À quoi il faut ajouter l’organisation administrative et territoriale du pays, qui compte quatre langues officielles. Deux particularités qui posent notamment problème au plan de l’éducation : les manuels scolaires, avec les livres pour enfants et la littérature, constituent la majorité des 80 000 titres édités chaque année en Espagne. Et l’adaptation des contenus aux réalités linguistiques, historiques, voire politiques des autonomies donne lieu à « une production éditoriale démesurée aux yeux des professionnels et du public ».
En Belgique
Pas de prix unique du livre au pays de Tintin, qui ne compte pas moins de 4 500 points de vente. Le Conseil du livre, organisme interprofessionnel, recommande « d’œuvrer en faveur d’une harmonisation des prix du livre entre la Belgique et la France ». Les livres importés représentent 70 % des ventes, dont plus de la moitié sont des titres distribués par Interforum et Hachette, qui continuent à majorer le prix de vente aux libraires malgré l’abolition, en 1987, de la tabelle 2 et le passage à l’euro. Le Syndicat des libraires francophones de Belgique (SLFB) a saisi la Commission européenne en 2006. En attendant d’obtenir gain de cause, les libraires sont contraints de majorer les prix publics de vente pour s’assurer une marge minimum. D’autant plus que les remises aux collectivités ne sont pas encadrées : « Les bibliothèques exigent 10 % de remise minimum, et plus elles achètent, plus la remise voulue est conséquente », explique Bernard Saintes, libraire à Louvain et membre du SLFB. Résultat : des prix publics de plus en plus élevés en centre-ville, pour un bénéfice net d’1 à 1,5 %. Ce qui freine l’investissement, d’autant plus que les banques rechignent à accorder des crédits hors projets d’achats de murs, si le projet n’est pas déjà soutenu financièrement par une structure comme l’Association pour la défense de la librairie de création.

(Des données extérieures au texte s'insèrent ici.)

Lemma insert_supersedes_active_witness :
  statusOf "cp-1"
    (CheckpointRoute.Supabase.session_checkpoints
       (snd (CheckpointRoute.POST (Sample.body "cp-2" "session-1")
               (snd (CheckpointRoute.POST (Sample.body "cp-1" "session-1")
                       (Sample.emptyDb true)))))) = ["superseded"] /\
  length
    (activeFor "session-1"
       (CheckpointRoute.Supabase.session_checkpoints
          (snd (CheckpointRoute.POST (Sample.body "cp-2" "session-1")
                  (snd (CheckpointRoute.POST (Sample.body "cp-1" "session-1")
                          (Sample.emptyDb true))))))) = 1%nat /\
  (exists db' : CheckpointRoute.Supabase.t,
      insertAll
        [Sample.body "cp-1" "session-1"; Sample.body "cp-2" "session-2";
         Sample.body "cp-3" "session-1"] (Sample.emptyDb true) = Some db' /\
      length (activeFor "session-1" (CheckpointRoute.Supabase.session_checkpoints db'))
      = 1%nat).
Proof.
  eassert (E1 : CheckpointRoute.POST (Sample.body "cp-1" "session-1")
                  (Sample.emptyDb true) = (CheckpointRoute.Ok _, _))
    by (vm_compute; reflexivity).
  match type of E1 with
  | _ = (_, ?db1) =>
      eassert (E2 : CheckpointRoute.POST (Sample.body "cp-2" "session-1") db1
                    = (CheckpointRoute.Ok _, _))
        by (vm_compute; reflexivity)
  end.
  destruct (proj2 (proj2 insert_supersedes_active)
              (Sample.body "cp-1" "session-1") (Sample.body "cp-2" "session-1")
              _ _ _ _ _ eq_refl E1 E2)
    as (_ & Hlen & _ & Hst).
  split; [exact Hst |]. split; [exact Hlen |].
  eassert (E3 : insertAll
                  [Sample.body "cp-1" "session-1"; Sample.body "cp-2" "session-2";
                   Sample.body "cp-3" "session-1"] (Sample.emptyDb true) = Some _)
    by (vm_compute; reflexivity).
  eexists. split; [exact E3 |].
  apply (proj1 (proj2 insert_supersedes_active) _ _ _ E3 (Sample.body "cp-1" "session-1")).
  simpl. tauto.
Defined.

(** ** The session controller *)

Section Controller.

Import CheckpointRoute LifeOSChat.

Lemma POST_unreachable (c : Body.t) (db : Supabase.t) :
  Supabase.reachable db = false ->
  POST c db = (Failed "Failed to save checkpoint", db).
Proof.
  intros Hr. unfold POST, update_status, insert_row. rewrite Hr. simpl.
  rewrite Hr. reflexivity.
Qed.

(** A rejected request is caught and leaves the state as it was. *)
Lemma save_keeps_session_when_request_rejected (s : State.t) (e : Env.t) :
  Env.online e = false ->
  fst (handleSaveCheckpoint s e) = s /\
  Env.supabase (snd (handleSaveCheckpoint s e)) = Env.supabase e.
Proof.
  intros Ho. unfold handleSaveCheckpoint, fetch_POST, uuidv4. simpl.
  rewrite Ho. simpl. auto.
Qed.

Lemma statusOf_restamp (id status now : string) (rows : list Row.t) :
  statusOf id (map (restamp id status now) rows) =
  map (fun _ => status) (statusOf id rows).
Proof.
  unfold statusOf. induction rows as [| r rows IH]; simpl.
  - reflexivity.
  - rewrite restamp_id.
    destruct (String.eqb (Row.id r) id) eqn:E; simpl; [| exact IH].
    rewrite IH. unfold restamp. rewrite E. reflexivity.
Qed.

Lemma truthy_nonempty (v : string) : v <> EmptyString -> JS.truthy_str (Some v) = true.
Proof. destruct v; [contradiction | reflexivity]. Qed.

(** The members the page reads by the names of the [Checkpoint] interface,
    and the keys the row has them under. *)
Lemma row_members (C : Row.t) :
  member "id" (Row_json C) = Some (m_string (Row.id C)) /\
  member "status" (Row_json C) = Some (m_string (Row.status C)) /\
  member "messages" (Row_json C) = Some (m_messages (Row.messages C)) /\
  member "sessionId" (Row_json C) = None /\
  member "tokenUsage" (Row_json C) = None /\
  member "continuationPrompt" (Row_json C) = None /\
  member "taskDescription" (Row_json C) = None /\
  member "session_id" (Row_json C) = Some (m_string (Row.session_id C)) /\
  member "token_usage" (Row_json C) = Some (m_usage (Row.token_usage C)) /\
  member "continuation_prompt" (Row_json C) = Some (m_string (Row.continuation_prompt C)).
Proof. repeat split. Qed.

(** With an active row in a reachable store, GET answers with an active row
    of the store. *)
Lemma GET_active_row (order_desc : list Row.t -> list Row.t) (db : Supabase.t) :
  (forall rows, Permutation (order_desc rows) rows) ->
  Supabase.reachable db = true ->
  Exists (fun r => Row.status r = "active") (Supabase.session_checkpoints db) ->
  exists C : Row.t,
    GET order_desc None true db = GetRow (Some C) /\
    In C (Supabase.session_checkpoints db) /\
    Row.status C = "active".
Proof.
  intros Hperm Hr Hex. unfold GET. simpl. rewrite Hr.
  set (act := List.filter (fun r => String.eqb (Row.status r) "active")
                (Supabase.session_checkpoints db)).
  pose proof (Hperm act) as Hp.
  destruct (order_desc act) as [| x l] eqn:El.
  - apply Permutation_nil in Hp. exfalso.
    apply Exists_exists in Hex. destruct Hex as (r & Hin & Hs).
    apply list_elem_of_In in Hin.
    assert (Hr' : In r act).
    { unfold act. apply filter_In. split; [exact Hin | now apply String.eqb_eq]. }
    rewrite Hp in Hr'. destruct Hr'.
  - exists x. split; [reflexivity |].
    assert (Hx : In x act).
    { apply list_elem_of_In. rewrite <- Hp. apply list_elem_of_here. }
    unfold act in Hx. apply filter_In in Hx. destruct Hx as [Hin Hs].
    split; [exact Hin | now apply String.eqb_eq].
Qed.

(** Without an active row GET answers with [null]. *)
Lemma GET_active_none (order_desc : list Row.t -> list Row.t) (db : Supabase.t) :
  (forall rows, Permutation (order_desc rows) rows) ->
  Supabase.reachable db = true ->
  Forall (fun r => Row.status r <> "active") (Supabase.session_checkpoints db) ->
  GET order_desc None true db = GetRow None.
Proof.
  intros Hperm Hr Hall. unfold GET. simpl. rewrite Hr.
  assert (Hact : List.filter (fun r => String.eqb (Row.status r) "active")
                   (Supabase.session_checkpoints db) = []).
  { induction Hall as [| r rows Hne _ IH]; simpl; [reflexivity |].
    apply String.eqb_neq in Hne. now rewrite Hne. }
  rewrite Hact. pose proof (Hperm []) as Hp. symmetry in Hp.
  apply Permutation_nil in Hp. now rewrite Hp.
Qed.

End Controller.

(** C5, evaluated where it fails.  When the request reaches the route but the
    store cannot be written, the route answers with status 500, nothing is
    stored, and [handleSaveCheckpoint] resets the session all the same: the
    messages are dropped, the usage is zeroed and a new session identifier
    is drawn. *)
Theorem save_resets_session_although_write_failed :
  forall (s : LifeOSChat.State.t) (e : LifeOSChat.Env.t),
    LifeOSChat.Env.online e = true ->
    CheckpointRoute.Supabase.reachable (LifeOSChat.Env.supabase e) = false ->
    let s' := fst (LifeOSChat.handleSaveCheckpoint s e) in
    let e' := snd (LifeOSChat.handleSaveCheckpoint s e) in
    (forall c : CheckpointRoute.Body.t,
        CheckpointRoute.Response_status
          (fst (CheckpointRoute.POST c (LifeOSChat.Env.supabase e))) = 500) /\
    LifeOSChat.Env.supabase e' = LifeOSChat.Env.supabase e /\
    LifeOSChat.State.messages s' = [] /\
    LifeOSChat.State.tokenUsage s' = LifeOSChat.zeroUsage /\
    LifeOSChat.State.sessionId s'
      = LifeOSChat.Env.uuids e (S (LifeOSChat.Env.uuids_drawn e)).
Proof.
  intros s e Ho Hr s' e'.
  split.
  - intros c. now rewrite POST_unreachable.
  - unfold s', e', LifeOSChat.handleSaveCheckpoint, LifeOSChat.fetch_POST,
      LifeOSChat.uuidv4.
    simpl. rewrite Ho. rewrite POST_unreachable by exact Hr. simpl.
    destruct e; simpl. auto.
Qed.

Lemma save_resets_session_although_write_failed_witness :
  LifeOSChat.State.messages Sample.session = [Sample.question; Sample.answer] /\
  LifeOSChat.State.messages
    (fst (LifeOSChat.handleSaveCheckpoint Sample.session
            (Sample.env (Sample.emptyDb false) true))) = [] /\
  CheckpointRoute.Supabase.session_checkpoints
    (LifeOSChat.Env.supabase
       (snd (LifeOSChat.handleSaveCheckpoint Sample.session
               (Sample.env (Sample.emptyDb false) true)))) = [].
Proof.
  destruct (save_resets_session_although_write_failed Sample.session
              (Sample.env (Sample.emptyDb false) true) eq_refl eq_refl)
    as (_ & Hdb & Hm & _ & _).
  split; [reflexivity |].
  split; [exact Hm |].
  rewrite Hdb. reflexivity.
Defined.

La tabelle handicape encore plus les libraires face à la concurrence d’internet, qui fait fi des frontières géographiques. « Arriver à répondre plus rapidement aux commandes que les groupes de vente sur internet » est donc le défi à relever, selon Bernard Saintes.
En Angleterre
« La question du prix unique est revenue dans l’actualité grâce à l’“Agency Model” (prix d’agence, ou unique) proposé pour le livre numérique afin de contrer la domination d’Amazon », souligne Godfrey Rogers, spécialiste du système du livre anglais. En Grande-Bretagne, le Net Book Agreement (NBA), accord entre éditeurs et libraires qui avait instauré le prix unique du livre en 1900, a été jugé contraire à la loi sur la concurrence en 1997. La dénonciation du NBA, qui garantissait des prix de gros aux libraires, fut « moins catastrophique qu’attendu », nombre d’indépendants ayant déjà fermé à cause de la concurrence des chaînes de librairies. Elle a aussi permis une baisse du prix public du livre saluée par les lecteurs, et même dynamisé l’économie du livre : le nombre de titres publiés et le volume global des ventes ont augmenté. « Mais la diversité de la production éditoriale a souffert, faisant perdre au livre sa valeur culturelle aux yeux de certains », précise Godfrey Rogers, pour qui l’Agency Model, défendu à nouveau par les éditeurs, « laisse à penser que le prix unique peut toujours contribuer à garantir un minimum de diversité dans la distribution du livre, fût-il numérique ».
En Allemagne
En Allemagne, les ventes en librairie sont en baisse, mais restent supérieures à 50 % du total ; celles en ligne augmentent de 1 à 2 % par an (17 % des ventes en 2010). Les achats directs des grandes bibliothèques et entreprises auprès des éditeurs représentent environ 20 % des ventes de livres, encadrées par une loi instaurant un prix unique.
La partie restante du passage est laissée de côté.